The Tennessee Historical Commission added four Tennessee properties to the National Register of Historic Places.
Two of them are in East Tennessee: a 20th century school and a 19th century church.
“Tennessee’s unique heritage is exemplified by these recent National Register nominations. Ranging from a historic rural school to two Davidson county houses closely associated with iconic country music stars, the listed properties depict the diversity of the state’s history,” said Executive Director and State Historic Preservation Officer Patrick McIntyre.

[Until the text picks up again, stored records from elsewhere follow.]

Lemma visit_prune (f : drive_file) :
  forall fn, visit fn (prune f) = visit fn f.
Proof.
  induction f as [name id mimeType children IH] using drive_file_rect'.
  intros fn. cbn [prune visit].
  destruct (String.eqb mimeType FOLDER_MIME_TYPE) eqn:Em; cbn [andb].
  - fold (skipped name). destruct (skipped name) eqn:Es; cbn [negb visit].
    + rewrite Em. fold (skipped name). now rewrite Es.
    + rewrite Em. fold (skipped name). rewrite Es.
      induction children as [|c children IHc]; [reflexivity|].
      apply Forall_cons_iff in IH as [Hc Hr].
      cbn [map flat_map]. now rewrite Hc, (IHc Hr).
  - cbn [visit]. now rewrite Em.
Qed.

Lemma reach_widen (fn fn' : string) (c f : drive_file)
    (l : list drive_file) :
  In c l -> reach fn [c] fn' f -> reach fn l fn' f.
Proof.
  intros Hc R.
  inversion R as [fn1 l1 f1 Hf|fn1 l1 nm idd chn fn2 f1 Hf Hsk R']; subst.
  - destruct Hf as [E|[]]. subst c. now apply reach_here.
  - destruct Hf as [E|[]]. subst c. eapply reach_below; eauto.
Qed.

Lemma reach_narrow (fn fn' : string) (f : drive_file)
    (l : list drive_file) :
  reach fn l fn' f -> exists c, In c l /\ reach fn [c] fn' f.
Proof.
  intros R.
  inversion R as [fn1 l1 f1 Hf|fn1 l1 nm idd chn fn2 f1 Hf Hsk R']; subst.
  - exists f. split; [exact Hf|]. apply reach_here. now left.
  - exists (Entry nm idd FOLDER_MIME_TYPE chn). split; [exact Hf|].
    eapply reach_below; [now left | exact Hsk | exact R'].
Qed.

Lemma callbacks_of_listing (l : list drive_file) :
  Forall callbacks_spec l ->
  forall fn n i fn',
    In (Callback n i fn') (flat_map (visit fn) l) <->
    exists mime ch,
      reach fn l fn' (Entry n i mime ch) /\
      mime <> FOLDER_MIME_TYPE /\
      contains mime SPREADSHEET_MIME_TYPES = true.
Proof.
  intros HF fn n i fn'. rewrite Forall_forall in HF.
  rewrite in_flat_map. split.
  - intros (c & Hc & Hin).
    apply (HF c Hc) in Hin as (mime & ch & R & Hm & Hs).
    exists mime, ch. repeat split; try assumption.
    now apply (reach_widen fn fn' c).
  - intros (mime & ch & R & Hm & Hs).
    apply reach_narrow in R as (c & Hc & R).
    exists c. split; [exact Hc|]. apply (HF c Hc). eauto.
Qed.

Lemma visit_callback (f : drive_file) : callbacks_spec f.
Proof.
  induction f as [name id mimeType children IH] using drive_file_rect'.
  pose proof (callbacks_of_listing children IH) as Below.
  intros fn n i fn'. cbn [visit].
  destruct (String.eqb_spec mimeType FOLDER_MIME_TYPE) as [->|Nm].
  - fold (skipped name). destruct (skipped name) eqn:Es.
    + split.
      * intros [H|[]]. discriminate H.
      * intros (mime & ch & R & Hm & Hs).
        inversion R as [fn1 l1 f1 Hf|fn1 l1 nm idd chn fn2 f1 Hf Hsk R']; subst.
        -- destruct Hf as [[= -> -> <- ->]|[]]. congruence.
        -- destruct Hf as [[= -> -> ->]|[]]. congruence.
    + rewrite Below. split.
      * intros (mime & ch & R & Hm & Hs). exists mime, ch.
        repeat split; try assumption.
        eapply reach_below; [now left | exact Es | exact R].
      * intros (mime & ch & R & Hm & Hs). exists mime, ch.
        repeat split; try assumption.
        inversion R as [fn1 l1 f1 Hf|fn1 l1 nm idd chn fn2 f1 Hf Hsk R']; subst.
        -- destruct Hf as [[= -> -> <- ->]|[]]. congruence.
        -- destruct Hf as [[= -> -> ->]|[]]. exact R'.
  - destruct (contains mimeType SPREADSHEET_MIME_TYPES) eqn:Ec.
    + split.
      * intros [[= -> -> ->]|[]]. exists mimeType, children.
        repeat split; try assumption. apply reach_here. now left.
      * intros (mime & ch & R & Hm & Hs).
        inversion R as [fn1 l1 f1 Hf|fn1 l1 nm idd chn fn2 f1 Hf Hsk R']; subst.
        -- destruct Hf as [[= -> -> -> ->]|[]]. now left.
        -- destruct Hf as [[= _ _ E _]|[]]. congruence.
    + split; [intros []|].
      intros (mime & ch & R & Hm & Hs).
      inversion R as [fn1 l1 f1 Hf|fn1 l1 nm idd chn fn2 f1 Hf Hsk R']; subst.
      * destruct Hf as [[= -> -> -> ->]|[]]. congruence.
      * destruct Hf as [[= _ _ E _]|[]]. congruence.
Qed.

End SearchFacts.

(** X23: the search of the drive does not depend on what is below a
    folder to skip, nor on what is listed for an entry that is not a
    folder: with those listings emptied, at any depth, it reports and
    calls back the same, in the same order. *)
Theorem search_ignores_unused_listings
    (listing : list Drive.drive_file) (folder_name : string) :
  Drive.find_all_spreadsheets (map prune listing) folder_name
  = Drive.find_all_spreadsheets listing folder_name.
Proof.
  unfold Drive.find_all_spreadsheets.
  induction listing as [|f listing IH]; [reflexivity|].
  cbn [map flat_map]. now rewrite visit_prune, IH.
Qed.

(** X24: the search calls back exactly for the entries it meets through
    folders that are not skipped, whose type is not the folder type and
    OCCURS IN the spreadsheet type, with the folder name they are met
    under; an entry with an empty type is therefore called back for, as
    the spreadsheet types are one string and not a tuple. *)
Theorem search_callbacks
    (listing : list Drive.drive_file) (folder_name : string) :
  (forall n i fn',
     In (Drive.Callback n i fn')
        (Drive.find_all_spreadsheets listing folder_name) <->
     exists mime ch,
       reach folder_name listing fn' (Drive.Entry n i mime ch) /\
       mime <> Drive.FOLDER_MIME_TYPE /\
       PyStr.contains mime Drive.SPREADSHEET_MIME_TYPES = true) /\
  (forall n i ch,
     In (Drive.Entry n i "" ch) listing ->
     In (Drive.Callback n i folder_name)
        (Drive.find_all_spreadsheets listing folder_name)).
Proof.
  assert (C : forall n i fn',
     In (Drive.Callback n i fn')
        (Drive.find_all_spreadsheets listing folder_name) <->
     exists mime ch,
       reach folder_name listing fn' (Drive.Entry n i mime ch) /\
       mime <> Drive.FOLDER_MIME_TYPE /\
       PyStr.contains mime Drive.SPREADSHEET_MIME_TYPES = true).
  { intros n i fn'. apply callbacks_of_listing.
    apply Forall_forall. intros c _. apply visit_callback. }
  split; [exact C|].
  intros n i ch Hin. apply C. exists "", ch.
  repeat split; [now apply reach_here | discriminate].
Qed.

Lemma search_callbacks_witness :
  In (Drive.Callback "untyped" "u1" "")
     (Drive.find_all_spreadsheets [Drive.Entry "untyped" "u1" "" []] "").
Proof.
  apply (proj2 (search_callbacks [Drive.Entry "untyped" "u1" "" []] "")
           "untyped" "u1" []).
  now left.
Defined.

(** The search of the sample drive: the workbook of [radar] and the
    common workbook are called back for, the archive is skipped. *)
Example search_of_sample_drive :
  Drive.find_all_spreadsheets Samples.drive_listing ""
  = [ Drive.Callback "radar.xlsx" "s1" "Product Definition Spreadsheets/radar";
      Drive.Skipping "Archive_1";
      Drive.Callback "Common.xlsx" "s3" "" ].
Proof. reflexivity. Qed.

(** X25: [get_all_cvs] prints the warning that no product sheet was
    found exactly when the per-product scan yields no entry: once if it
    yields none, never if it yields one or more. *)
Theorem no_products_warning_iff_empty_scan
    (K : Handler.cv_classes) (w : Handler.world) (self_path : string)
    (bc : option Handler.pyclass) (pp : list Handler.CVParseInfo) :
  result (Handler._get_per_product_parse_info K w self_path) = Return pp ->
  count_event (Print Stderr (Handler.no_products_warning self_path))
    (events (Handler.get_all_cvs K w self_path bc))
  = match pp with
    | [] => 1
    | _ :: _ => 0
    end.
Proof.
  intros R.
  destruct (get_all_cvs_unfold K w self_path bc) as (pp' & R' & _ & S & E & _).
  rewrite R in R'. injection R' as <-.
  rewrite E, !count_event_app.
  rewrite (count_no_products_stdout self_path _ S).
  rewrite (count_no_products_load self_path _ (load_events_shape w self_path bc _)).
  destruct pp; cbn [no_products_events_of].
  - now rewrite count_no_products_self.
  - reflexivity.
Qed.

Lemma no_products_warning_iff_empty_scan_witness :
  count_event (Print Stderr (Handler.no_products_warning Samples.root))
    (events (Handler.get_all_cvs Samples.K0 Samples.radar_tree Samples.root None))
  = 0.
Proof.
  exact (no_products_warning_iff_empty_scan Samples.K0 Samples.radar_tree
           Samples.root None [Samples.radar_vars] eq_refl).
Defined.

Oak Grove School in Sharps Chapel – Union County is important for its design and for its role in education in the community of Sharps Chapel, according to the Tennessee Historic Commission. The school was built in 1934-1935 using the 1924 plan book from the Julius Rosenwald Fund, which provided plans and money to build schools for African Americans in the South. Oak Grove
School was not an African American school but it used the Rosenwald plan book because the schools were so well-designed. Works Progress Administration workers helped build the Oak Grove School. Reading, writing, math, geography and Tennessee history were taught at the school until it closed in 1965 when school consolidation of rural schools into the Sharps Chapel School occurred. Beginning in 2011 former students began restoration of the building and today it is used for community events and as a book station/small library.
Whitwell Cumberland Presbyterian Church in Whitwell – Marion County was built around 1892, although the exact date of construction is still disputed in the community, according to the Tennessee Historical Commission. Whitwell Cumberland Presbyterian Church retains its historic design and is a
good example of rural church design around the turn of the century. The church still has a small congregation and it shares a pastor with two other Cumberland Presbyterian churches.
The other two sites are houses associated with country music.
Hank Snow House in Madison – Davidson County is brick ranch house the country star bought in 1950 not long after his first county music number one hit “I’m Movin’ On” was released in August of that year
. The record was number one on the Billboard country charts for 21 weeks and it stayed on the charts for 44 weeks. Canadian Snow – as Hank, the Yodeling Ranger – first went on the radio in Halifax, Nova Scotia in 1933 and joined the Midnight Jamboree in Wheeling, West Virginia in 1945. RCA released Snow’s recordings in the US in 1949 and the January of the next year he became a member of the Grand Ole Opry. After years of traveling music circuit, Snow and his family settled in the house that would become his office, talent agency, and recording studio for himself and others. Calling his home Rainbow Ranch, around 1953, Snow built a recording studio in his house and in 1970 he added a new, modern recording studio to the house. The house is now available for weekly or monthly rentals.
Smith-Carter House in Madison – Davidson County was built in 1925. The house is important because of its association with June Carter. Grand Ole Opry star Carl Smith bought the house shortly before he married fellow Opry star, June Carter (1929-2003) in 1952. After their divorce, Carter kept the house and lived there until she married Johnny Cash in 1968. She started her career singing with The Carter
Family and then with Mother Maybelle and The Carter Singers. Carter sang, played the autoharp and was the comedic part of the family show. Carter and her frequent collaborator Merle Kilgore penned a number of songs at the house, including “Ring of Fire.” Johnny Cash recorded the song and it became number one on Billboard’s Hot County in July 1963. Carter also collaborated with Cash and in 1968 they were married and she changed her name to June Carter Cash. Maybelle Carter lived here until her death in 1978.